In this contribution, we extend our analysis to account for a fundamental biological fact: Living systems which are genetically autonomous, i.e. which do not depend on genetic information provided by host organisms, must encode all transcription factors they need within their own genome. This places a constraint on the ratio between the cardinality
of genome space the cardinality of transcription factor space.

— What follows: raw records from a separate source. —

(* ===== verification/ClientStorage.v ===== *)
(** * ClientStorage: the key-value storage of the client and its encrypted layer

    [client-common/src/storage.rs] with the memory storage of
    [storage/memory_storage.rs].  The trait [Storage] is the class [Store], what an
    implementation promises is [StoreLaws], and the memory storage is an instance.
    The encrypted layer is defined on the class.

    The theorems: the memory storage keeps the laws; what is stored under a passphrase
    is read back under it and nothing else changes, and an access under a passphrase
    that does not open the stored value is refused and changes nothing. *)

From stdpp Require Import base tactics option list gmap strings.
From Stdlib Require Import ZArith Lia.
From S2P Require Import Prelude Text Codec Crypto Client.

(** The random numbers of the operating system. *)
Class OsRng := {
  Entropy : Type;
  os_fill : Entropy → nat → list byte * Entropy;
  os_fill_length e n : length (os_fill e n).1 = n;
}.

(** ** Stateful code that can fail *)

(** [None] is a panic; an error keeps the changes made before it. *)
Definition sem (T A : Type) : Type := T → option (result ErrorKind A * T).

#[global] Instance sem_bind {T} : MBind (sem T) := λ A B k m s,
  match m s with
  | Some (Ok a, s') => k a s'
  | Some (Err e, s') => Some (Err e, s')
  | None => None
  end.
#[global] Instance sem_ret {T} : MRet (sem T) := λ A a s, Some (Ok a, s).

Definition throw {T A} (e : ErrorKind) : sem T A := λ s, Some (Err e, s).
Definition panic {T A} : sem T A := λ _, None.
(** Code without state. *)
Definition pure_run {T A} (r : run ErrorKind A) : sem T A := λ s,
  match r with Some x => Some (x, s) | None => None end.
Definition pure_res {T A} (r : result ErrorKind A) : sem T A := λ s, Some (r, s).

Section storage.
Context `{OsRng}.

(** The storage and the source of randomness. *)
Record World (S : Type) := MkWorld { disk : S; entropy : Entropy }.
#[global] Arguments MkWorld {S} _ _.
#[global] Arguments disk {S} _.
#[global] Arguments entropy {S} _.

Definition io (S A : Type) : Type := sem (World S) A.

(** Code that only draws randomness. *)
Definition with_entropy {S A} (m : sem Entropy A) : io S A := λ w,
  match m (entropy w) with
  | Some (r, e) => Some (r, MkWorld (disk w) e)
  | None => None
  end.
(* ===== verification/MultiSig.v ===== *)
(** * MultiSig: the sessions in which co-signers produce one signature

    [client-core/src/service/multi_sig_session_service.rs]: a session as it is stored,
    what each of its operations does, and the service that keeps sessions in the
    encrypted storage.  The MuSig protocol of [secp256k1] is an interface with the
    documented course of the protocol as its law.

    The theorems: whatever operations are called, in whatever order, nothing that a
    session has recorded changes, a nonce is given out only when every commitment is
    recorded, and a partial signature only when every nonce is; and a session follows
    an abstract machine that counts what it has received, at whose end the signature of
    the group verifies. *)

From stdpp Require Import base tactics option list gmap strings sorting.
From Stdlib Require Import ZArith Lia.
From S2P Require Import Prelude Text Codec Crypto Merkle Account TxTypes Validation Client ClientStorage.

(** ** [slice::binary_search_by] of the standard library *)

Fixpoint bsearch_loop {A} (fuel : nat) (f : A → comparison) (l : list A) (base size : nat) : nat :=
  match fuel with
  | O => base
  | S fuel =>
      if decide (1 < size)%nat then
        let half := Nat.div2 size in
        let mid := (base + half)%nat in
        let base := match f <$> l !! mid with Some Gt => base | _ => mid end in
        bsearch_loop fuel f l base (size - half)
      else base
  end.

Definition binary_search_by {A} (f : A → comparison) (l : list A) : option nat :=
  match l with
  | [] => None
  | _ => let base := bsearch_loop (length l) f l 0 (length l) in
         match f <$> l !! base with Some Eq => Some base | _ => None end
  end.

Definition key_cmp {K} `{OrdKey K} `{EqDecision K} (a b : K) : comparison :=
  if decide (a = b) then Eq else if key_leb a b then Lt else Gt.

(** ** The MuSig protocol of the library *)

Class MuSig `{ClientKeys} := {
  MuSigState : Type;
  PartialSignature : Type;
  (** Session identifier, message, combined key and its hash, number of signers, own
      index and secret key. *)
  musig_new : H256 → H256 → PublicKey → H256 → nat → nat → PrivateKey → option MuSigState;
  get_my_nonce_commitment : MuSigState → H256;
  set_nonce_commitment : MuSigState → H256 → nat → MuSigState;
  get_public_nonce : MuSigState → option (PublicKey * MuSigState);
  set_nonce : MuSigState → nat → PublicKey → option MuSigState;
  combine_nonces : MuSigState → option MuSigState;
  partial_sign : MuSigState → option (H256 * MuSigState);
  partial_signature_from : H256 → option PartialSignature;
  partial_sig_combine : MuSigState → list PartialSignature → option SchnorrSignature;
}.

(** Setting the values of all signers, in the order of their indices from [k]. *)
Fixpoint install_commitments `{MuSig} (k : nat) (s : MuSigState) (l : list H256) : MuSigState :=
  match l with
  | [] => s
  | c :: l => install_commitments (k + 1) (set_nonce_commitment s c k) l
  end.
Fixpoint install_nonces `{MuSig} (k : nat) (s : MuSigState) (l : list PublicKey) : option MuSigState :=
  match l with
  | [] => Some s
  | n :: l => s ← set_nonce s k n; install_nonces (k + 1) s l
  end.

(** The documented course of the protocol: signers with sessions of their own, who
    exchange their commitments, then their nonces, then their partial signatures, all
    get a signature that verifies under the combined key. *)
Class MuSigLaws `{MuSig} : Prop := {
  nonce_commitment_length s : length (get_my_nonce_commitment s) = 32%nat;
  partial_sign_length s p s' : partial_sign s = Some (p, s') → length p = 32%nat;
  combined_hash_length l k h : pubkey_combine l = Ok (k, h) → length h = 32%nat;
  musig_protocol msg ids sks ck ckh :
    length msg = 32%nat → Forall (λ i, length i = 32%nat) ids → length ids = length sks →
    (2 ≤ length sks)%nat → pubkey_combine (pk_from_secret_key <$> sks) = Ok (ck, ckh) →
    ∃ commitments nonces partials,
      length commitments = length sks ∧ length nonces = length sks ∧ length partials = length sks
      ∧ ∀ i id sk, ids !! i = Some id → sks !! i = Some sk →
        ∃ s s1 s2 s3 s4 nonce partial sigs sig,
          musig_new id msg ck ckh (length sks) i sk = Some s
          ∧ commitments !! i = Some (get_my_nonce_commitment s)
          ∧ nonces !! i = Some nonce
          ∧ get_public_nonce (install_commitments 0 s commitments) = Some (nonce, s1)
          ∧ install_nonces 0 s1 nonces = Some s2 ∧ combine_nonces s2 = Some s3
          ∧ partials !! i = Some partial ∧ partial_sign s3 = Some (partial, s4)
          ∧ mapM partial_signature_from partials = Some sigs ∧ partial_sig_combine s4 sigs = Some sig
          ∧ schnorr_verify msg sig ck = Ok ();
}.

Section session.
Context `{Hashes, Scale, MuSig}.

(** ** A session *)

Record Signer := {
  sg_public_key : PublicKey;
  sg_nonce_commitment : option H256;
  sg_nonce : option PublicKey;
  sg_partial_signature : option H256;
}.

Record MultiSigSession := {
  ses_id : H256;
  ses_message : H256;
  ses_signers : list Signer;
  ses_public_key : PublicKey;
  ses_private_key : PrivateKey;
  combined_public_key : PublicKey;
  combined_public_key_hash : H256;
}.

Definition with_signers (self : MultiSigSession) (l : list Signer) : MultiSigSession :=
  {| ses_id := ses_id self; ses_message := ses_message self; ses_signers := l;
     ses_public_key := ses_public_key self; ses_private_key := ses_private_key self;
     combined_public_key := combined_public_key self;
     combined_public_key_hash := combined_public_key_hash self |}.

Definition signer_add_nonce_commitment (self : Signer) (nonce_commitment : H256) : result ErrorKind Signer :=
  match sg_nonce_commitment self with
  | Some _ => Err Kind.InvalidInput
  | None => Ok {| sg_public_key := sg_public_key self; sg_nonce_commitment := Some nonce_commitment;
                  sg_nonce := sg_nonce self; sg_partial_signature := sg_partial_signature self |}
  end.
(** Keys are added as numbers; a code has the sum of its message in its first byte. *)
Definition byte_add (a b : byte) : byte := byte_of_Z (as_u8 (byte_to_Z a + byte_to_Z b)).
#[export] Instance hd_ref : @HdCrypto Ref.secp keys_ref rng_ref := {|
  sk_new := λ e, (Byte.x05, e);
  hmac_sha512 := λ _ data, Ref.padded 31 (foldr byte_add Byte.x01 data) ++ replicate 32 Byte.x02;
  sk_add_assign := λ a bs, byte_add a <$> Ref.unpad 31 bs;
  pk_add_exp_assign := λ a bs, byte_add a <$> Ref.unpad 31 bs;
  Mnemonic := byte; mnemonic_new := λ e, (Byte.x03, e);
  mnemonic_from_phrase := head; mnemonic_phrase := λ b, [b]; mnemonic_seed := λ b, replicate 64 b |}.

Lemma byte_add_comm a b : byte_add a b = byte_add b a.
Proof. unfold byte_add. by rewrite Z.add_comm. Qed.

#[export] Instance hd_ref_laws : HdCryptoLaws.
Proof.
  split.
  - intros key data. cbn [hmac_sha512 hd_ref]. by rewrite length_app, length_replicate.
  - intros a b. cbn [pk_add_exp_assign sk_add_assign hd_ref sk_serialize keys_ref pk_from_secret_key].
    rewrite !Ref.unpad_padded. cbn [fmap result_fmap]. by rewrite byte_add_comm.
  - done.
  - done.
Qed.

Definition master : ExtendedPrivKey := {| ext_private_key := Byte.x05 : PrivateKey; priv_chain_code := [Byte.x06] |}.

Lemma public_derivation_agrees_witness :
  derive_public_along (from_private_key master) [7; 8]
  = (λ p, from_private_key p.1) <$> derive_along master derivation_master [Normal 7; Normal 8]
  ∧ chain_derive master (bstr "m/44'/7") = Some (derive_along master derivation_master
      [Hardened 2147483692; Normal 7]).
Proof.
  destruct (public_derivation_agrees master) as (Hp & _ & Ht). split.
  - exact (Hp [7; 8] derivation_master).
  - apply (Ht [Hardened 2147483692; Normal 7]). by repeat constructor.
Defined.
Lemma failed_restore_blocks_witness :
  ∃ e w' w'', restore_wallet Devnet wallet other words created = Some (Err e, w')
    ∧ new_transfer_address Devnet wallet pass w' = Some (Err Kind.DecryptionError, w'').
Proof.
  destruct (failed_restore_blocks Devnet wallet other words created created_intact
    (bool_decide_eq_true_1 _ created_wallet) created_basic) as (e & w' & E & _ & _ & _ & Hb).
  pose proof other_key as Hk. rewrite E in Hk. destruct (Hb pass Hk) as [[w'' Et] _].
  exists e, w', w''. split; [exact E | exact Et].
Defined.

(** The wallet has recorded an output to its address. *)
Definition recorded : WalletState :=
  {| unspent_transactions := {[ txo_pointer_new (transaction_id tx_codec earlier) 1 := tx_out_new (addr_of Byte.x05) 1000000 ]};
     transaction_history := ∅; balance := 1000000 |}.
Definition synced : World (gmap (list byte) (gmap (list byte) (list byte))) :=
  match save_wallet_state wallet pass recorded created with Some (_, w) => w | None => created end.
Definition h5 : H256 := node_type_hash (pk_serialize (Byte.x05 : PublicKey)) LeafType.
Definition five : PublicKey := Byte.x05.
Definition the_wallet : Wallet :=
  {| wallet_view_key := five; wallet_public_keys := []; wallet_staking_keys := []; root_hashes := [h5] |}.
Definition the_address : run ErrorKind MultiSigAddress := multi_sig_new [five] five 1.

Lemma owns_five : owned (disk synced) pass five.
Proof.
  exists secret. split; [|reflexivity].
  vm_cast_no_check (@eq_refl (run ErrorKind (option (list byte))) (Some (Ok (Some (sk_serialize secret))))).
Qed.

Lemma address_five : address_at (disk synced) pass 1 h5.
Proof.
  assert (E : ∃ a, the_address = Some (Ok a) ∧ ms_root_hash a = h5
    ∧ reads (disk synced) ROOT_KEYSPACE h5 pass (Some (enc multi_sig_address_codec a))).
  { eexists. split; [vm_compute; reflexivity|].
    split; [vm_cast_no_check (@eq_refl H256 h5) |].
    vm_compute. reflexivity. }
  destruct E as (a & Ea & Eh & Er). destruct (multi_sig_new_self _ _ _ _ Ea) as [Es _].
  exists [five], a. rewrite Es. split; [exact Ea|]. split; [exact Eh|].
  split; [|split; [exact Er | exact owns_five]]. refine (multi_sig_new_sized _ _ _ _ Ea _). cbn. lia.
Qed.

Lemma wallet_synced : wallet_at (disk synced) pass wallet the_wallet.
Proof.
  split.
  - vm_cast_no_check (@eq_refl (run ErrorKind (option (list byte))) (Some (Ok (Some (enc wallet_codec the_wallet))))).
  - split; [split; constructor|]. split; [split; constructor|].
    split; [split; [repeat constructor | apply NoDup_singleton] | repeat constructor].
  - vm_compute. discriminate.
  - exact owns_five.
  - constructor.
  - constructor.
  - constructor; [exists 1%nat; exact address_five | constructor].
Qed.

Lemma state_synced : state_at (disk synced) pass wallet recorded.
Proof.
  left. split.
  - vm_cast_no_check (@eq_refl (run ErrorKind (option (list byte))) (Some (Ok (Some (enc wallet_state_codec recorded))))).
  - split; [|split; [split; [vm_compute; discriminate | apply map_Forall_empty] | vm_compute; split; discriminate]].
    split; [vm_compute; discriminate|]. apply map_Forall_singleton. split; [split; [reflexivity | vm_compute; split; discriminate]|].
    split; [reflexivity|]. split; [vm_compute; split; discriminate | exact I].
Qed.

Lemma creates_one :
  match create_transaction fee_alg echo wallet pass payments attrs None (addr_of Byte.x05) synced with
  | Some (Ok _, _) => true | _ => false
  end = true.
Proof. vm_cast_no_check (@eq_refl bool true). Qed.

Lemma recorded_coins :
  apply_all (btree_iter (unspent_transactions recorded)) (strategy_operations SelectHighestValueFirst) = coins.
Proof. vm_cast_no_check (@eq_refl (list (TxoPointer * TxOut)) coins). Qed.

Lemma wallet_transfer_accepted_witness :
  ∃ b sel change fees wit,
    built fee_alg coins payments (addr_of Byte.x05) attrs b sel change fees
    ∧ create_transaction fee_alg echo wallet pass payments attrs None (addr_of Byte.x05) synced
      = Some (Ok (mock_txaux_for_tx (to_tx b) wit), synced)
    ∧ verify_transfer (to_tx b) wit info [TxTypes.Transfer earlier] = Some (Ok fees).
Proof.
  destruct (wallet_transfer_accepted fee_alg echo wallet pass the_wallet recorded payments attrs None (addr_of Byte.x05)
    synced dummy_ok wallet_synced state_synced) as [(e & He & _)|(b & sel & change & fees & wit & Hb & Hc & Hv)].
  - apply map_Forall_singleton. split; [by left | exact address_five].
  - apply Forall_and. split; [exact payments_coins | exact payments_positive].
  - discriminate.
  - exfalso. pose proof creates_one as Eb. rewrite He in Eb. discriminate Eb.
  - cbn [default] in Hb. change (default _ None) with SelectHighestValueFirst in Hb. rewrite recorded_coins in Hb.
    exists b, sel, change, fees, wit. split; [exact Hb|]. split; [exact Hc|].
    destruct Hb as (_ & (Hne & Hp & _) & Hf & _). apply (coins_prefix sel Hne) in Hp. subst sel.
    apply Hv; [exact earlier_ok | exact coins_refer | reflexivity | vm_compute; split; discriminate | apply Hf].
Defined.
End Example.
Definition filtered_of (wallet : Wallet) (h : Z) : FilteredBlock :=
  match from_block wallet (blk h) (res h) with Some (Ok b) => b | _ => block_of [] end.
Definition stored (wallet : Wallet) : World (gmap (list byte) (gmap (list byte) (list byte))) :=
  match save_secure wallet_codec WALLET_KEYSPACE (bstr "wallet") (bstr "secret") wallet fresh with
  | Some (_, w) => w
  | None => fresh
  end.

Lemma heights_two h : 1 ≤ h ≤ 2 → h = 1 ∨ h = 2.
Proof. lia. Qed.

Lemma hashes_two :
  forallb (λ h, match transaction_ids (res h) with
                | Ok ids => bool_decide (is_Some (chain_state_app_hash chain_state ids))
                | Err _ => false
                end) [1; 2] = true.
Proof. vm_cast_no_check (@eq_refl bool true). Qed.

Lemma node_serves blk :
  (∀ h, ∃ data, blk h = block_with h data) → serves blk res (λ _, chain_state) (node blk) 1 2.
Proof.
  intros Hb. split.
  - eexists. split; reflexivity.
  - reflexivity.
  - intros t hs _. exists t. split; [reflexivity|]. split; [split; [vm_compute; discriminate | by repeat constructor] | reflexivity].
  - reflexivity.
  - reflexivity.
  - intros h Hh. pose proof hashes_two as Ht. rewrite forallb_forall in Ht.
    specialize (Ht h ltac:(cbn; lia)). destruct (transaction_ids (res h)) as [ids|] eqn:E; [|discriminate Ht].
    apply bool_decide_eq_true in Ht as [hash Hs]. exists ids, hash. split; [reflexivity|]. split; [exact Hs|].
    intros _. destruct (Hb (h + 1)) as [data ->]. unfold block_with, hash_after. cbn [header header_app_hash].
    replace (h + 1 - 1) with h by lia. by rewrite E, Hs.
Qed.
Lemma withdraw_all_made to attrs (w w' : World S) txaux :
  wallet_at (disk w) p name x →
  create_withdraw_all_unbonded_stake_transaction self name p (BasicRedeem a) to attrs w = Some (Ok txaux, w') →
  let out v := tx_out_new_with_timelock to v (unbonded_from acct) in
  ∃ mock est sig, is_jailed acct = false
    ∧ mock_txaux_for_withdraw {| withdraw_nonce := 0; withdraw_outputs := [out 0]; withdraw_attributes := attrs |} = Some mock
    ∧ calculate_for_txaux (net_fee_algorithm self) mock = Ok est ∧ coin_ok est ∧ est < unbonded acct
    ∧ let tx := {| withdraw_nonce := nonce acct; withdraw_outputs := [out (unbonded acct - est)];
                   withdraw_attributes := attrs |} in
      verify_tx_recover_address sig (transaction_id withdraw_codec tx) = Ok (BasicRedeem a)
      ∧ net_encrypt self (SignedWithdraw tx acct sig) = Some (Ok txaux).
Proof.
  intros Hx Hmade out. unfold create_withdraw_all_unbonded_stake_transaction, mbind, sem_bind in Hmade.
  rewrite (staked_state_read self app s m node_answers node_state node_accounts name p x a acct listed on_chain its_address w Hx) in Hmade.
  unfold pure_res, verify_unjailed in Hmade. destruct (is_jailed acct) eqn:Ej; [done|]. cbn [chain_err] in Hmade.
  unfold pure_run at 1, net_calculate_fee in Hmade. fold (out coin_zero) in Hmade.
  destruct (mock_txaux_for_withdraw _) as [mock|] eqn:Em; [|done]. cbn [mbind option_bind] in Hmade.
  destruct (calculate_for (net_fee_algorithm self) mock) as [est|] eqn:Ee; [|done]. cbn [chain_err run_bind] in Hmade.
  pose proof (calculate_for_coin _ _ _ Ee) as Hest. pose proof (acct_ok app s m node_accounts a acct on_chain) as (_ & _ & Hu & _).
  unfold fee_to_coin in Hmade. destruct (coin_sub (unbonded acct) est) as [amount|] eqn:Ec; [|done]. cbn [chain_err] in Hmade.
  apply coin_sub_ok in Ec as [-> Hle]; [|done|ints].
  destruct (check_outputs_basic _) as [u|] eqn:Eo; [|done]. cbn [chain_err] in Hmade.
  apply check_outputs_basic_ok in Eo as [_ Hpos]. apply Forall_cons in Hpos as [Hpos _]. cbn in Hpos.
  destruct (decide (unbonded_from acct ≤ now)) as [Ht|Ht].
  2:{ exfalso. unfold create_withdraw_unbonded_stake_transaction, mbind, sem_bind, get_last_block_time in Hmade.
      unfold pure_run at 1 in Hmade. rewrite its_status in Hmade. cbn [run_bind] in Hmade. rewrite its_time in Hmade.
      cbn [mbind option_bind] in Hmade.
      rewrite (staked_state_read self app s m node_answers node_state node_accounts name p x a acct listed on_chain its_address w Hx) in Hmade.
      destruct (Z.ltb_spec now (unbonded_from acct)); [done | lia]. }
  destruct (withdraw_made self app s m node_answers node_state node_accounts name p x a acct listed on_chain its_address status now
    its_status its_time [out (unbonded acct - est)] attrs w Hx Ej Ht) as (sig & Hr & E).
  { apply Forall_singleton. cbn. ints. } { rewrite sum_by_cons, sum_by_nil. cbn. ints. }
  fold (out (unbonded acct - est)) in Hmade. rewrite E in Hmade. unfold pure_run in Hmade.
  destruct (net_encrypt _ _) as [r|] eqn:En; [|done]. injection Hmade as -> _.
  exists mock, est, sig. split_and!; try done. lia.
Qed.
(* ===== verification/TxQuery.v ===== *)
(** * TxQuery: the transaction query enclave and the wallets that talk to it

    Models [src/chain-tx-enclave/tx-query/enclave/src/lib.rs], the calls out of the
    enclave in [src/chain-tx-enclave/tx-query/app/src/enclave_u/mod.rs], the signed
    decryption requests of [src/enclave-protocol/src/lib.rs], and the wallet's side,
    [src/client-core/src/cipher/default.rs].  Both ends of a connection are programs of
    type [session], trees of reads, writes and calls out; [trace] is what they can do
    with an arbitrary peer and an arbitrary host, [converse] runs a wallet against the
    enclave of a host that runs the validation server.  TLS gives each write of at most
    one record to one read; remote attestation is not modelled.

    The theorems: whatever the peer and the host do, a transaction leaves the enclave only
    for a view key it allows, whose owner signed the fresh challenge; what a wallet gets
    for identifiers that the server keeps; what a wallet gets for a transaction it wants
    encrypted. *)

From stdpp Require Import base tactics option list gmap strings.
From Stdlib Require Import ZArith Lia.
From S2P Require Import Prelude Text Codec Milli Coin Crypto Merkle Params Account TxTypes.
From S2P Require Import Validation BitVec Filter EnclaveProtocol EnclaveCodec Enclave EnclaveServer ServerContract.
From S2P Require Import Client WalletBuilder WalletFee Syncer.

(** ** Signatures *)

(** What the decryption requests use of [secp256k1]: signatures without recovery. *)
Class Ecdsa `{ClientKeys} := {
  Signature : Type;
  secp_sign : H256 → PrivateKey → Signature;
  secp_verify : H256 → Signature → PublicKey → result SecpError unit;
  signature_serialize_compact : Signature → H512;
  signature_from_compact : H512 → result SecpError Signature;
}.

Class EcdsaLaws `{Ecdsa} : Prop := {
  secp_verify_sign msg sk : secp_verify msg (secp_sign msg sk) (pk_from_secret_key sk) = Ok ();
  signature_from_serialize s : signature_from_compact (signature_serialize_compact s) = Ok s;
  signature_serialize_length s : length (signature_serialize_compact s) = 64%nat;
}.

(** ** Messages *)

Section messages.
Context `{Hashes, Scale, Ecdsa}.

Definition encryption_response_codec : codec (result Error TxEnclaveAux) :=
  result_codec error_codec tx_enclave_aux_codec.

Definition init_request_codec : codec TxQueryInitRequest :=
  Codec (λ r, match r with
              | QueryEncrypt request => Byte.x00 :: enc encryption_request_codec request
              | QueryDecryptChallenge => [Byte.x01]
              end)
    (tag ⇐ read_byte;
     if decide (tag = Byte.x00) then (r ⇐ dec encryption_request_codec; dret (QueryEncrypt r))
     else if decide (tag = Byte.x01) then dret QueryDecryptChallenge else dfail).
(* ===== verification/WebsocketRpc.v ===== *)
(** * WebsocketRpc: the client of Tendermint's RPC over a websocket

    Models [src/client-common/src/tendermint/websocket_rpc_client.rs] and
    [websocket_rpc_client/websocket_rpc_loop.rs]: the calls of any number of threads, the
    thread that reads the connection and hands responses to the channels of the calls, and
    the thread that reconnects, as a transition system whose steps are what happens under one
    lock.  JSON is the classes [Json] and [JsonRpc].  The methods of the trait [Client] over
    the calls are in [RpcClient].

    The theorems: whatever the interleaving, the values of a call answer its own requests;
    a batch in which one request fails makes the reading thread end. *)

From stdpp Require Import base tactics option list gmap strings relations.
From Stdlib Require Import ZArith Lia.
From S2P Require Import Prelude Text Codec Coin Crypto Account TxTypes.
From S2P Require Import Client.

(** ** Messages *)

Class Json := {
  Value : Type;
  json_null : Value;
  json_string : str → Value;
  json_bytes : list byte → Value;
}.

Section messages.
Context `{Json}.

Inductive ConnectionState := Connected | Disconnected.

Record JsonRpcError := { rpc_code : Z; rpc_message : str; rpc_data : option Value }.
Record JsonRpcResponse := {
  response_id : str;
  response_jsonrpc : str;
  response_error : option JsonRpcError;
  response_result : option Value;
}.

Let N denote the length of the genome, G denote the space of all possible genomes and T the space of all possible transcription factors. Evidently, |G| = 4^N is valid. Further, let M denote the number of genes in the genome. Then, N/M is an upper bound for average gene length (equality would occur if no intergenic regions exist). Considering the fact that each transcription factor is encoded by single gene, it is clear that |T| <= 4^{N/M} holds as an estimate. One can thus deduce that

log(|T|) / log(|G|) <= 1/M (1)

is valid. As an alternative approach, one can use the typical number of amino acids in a DNA binding domain to estimate |T|.

It can be shown that a uniform probability distribution in G induces a tendency towards the equality of the maximally likely value of R_seq and R_freq but in the generic case, the maximally likely R_seq may assume any value, depending on the probability distribution in T. The inequality (1), however, enables us to derive a limited range for the
maximally likely R_seq. These ranges are depicted in Fig. 1. In the graph, diamonds indicate R_seq = R_freq and the bars indicate the range within which the maximally likely R_seq values cannot exceed for any probability distribution in T.

The R_seq range clearly increases in size with R_freq. Only for small R_freq (up to about 4 bits), the equality R_seq = R_freq appears to be a good approximation. However, sequence specificity of DNA binding is too low for transcription factors. For transcription factors and other sequence specific DNA binding proteins, the expected binding site
frequency is about 1 out 500 positions or R_freq = 9 [1]. Fig. 1 shows that at such R_freq values, R_seq may noticeably deviate from R_freq but is is still quite strongly constrained (For figure see web representation of the poster abstract).

Our study demonstrates that a correlation between R_freq and R_seq exists in biological systems that are genetically autonomous, i.e. which encode their own machinery for controlling gene expression. From this perspective, it appears particularly interesting to empirically investigate R_seq and R_freq in non-automous systems such as viruses,
mitochondria and plastids. In a longer perspective, our finding may provide a point of departure for characterizing key properties of the probability distribution in the space of DNA binding protein function and thus support progress in functional genomics.
[1] T.D Schneider, G.D. Stormo and L. Gold (1986) "Information Content of Binding Sites on Nucleotide Sequences." J. Mol. Biol. 188: 415-431.
[2] Kim, J.T., Martinetz, T. and Polani, D. (2001) "On the Effects of Transcription Factor Properties on the Information Contents of Binding Sites." In E. Wingender and R. Hofestaedt (editors): Proceedings of the German Conference on Bioinformatics 2001. German Research Center for Biotechnology (GBF), Braunschweig.
[3] Kim, J.T., Martinetz, T. and Polani, D. (2002) "Bioinformatic Principles Underlying the Information Content of Transcription Factor Binding Sites." Submitted to J. theor. Biol.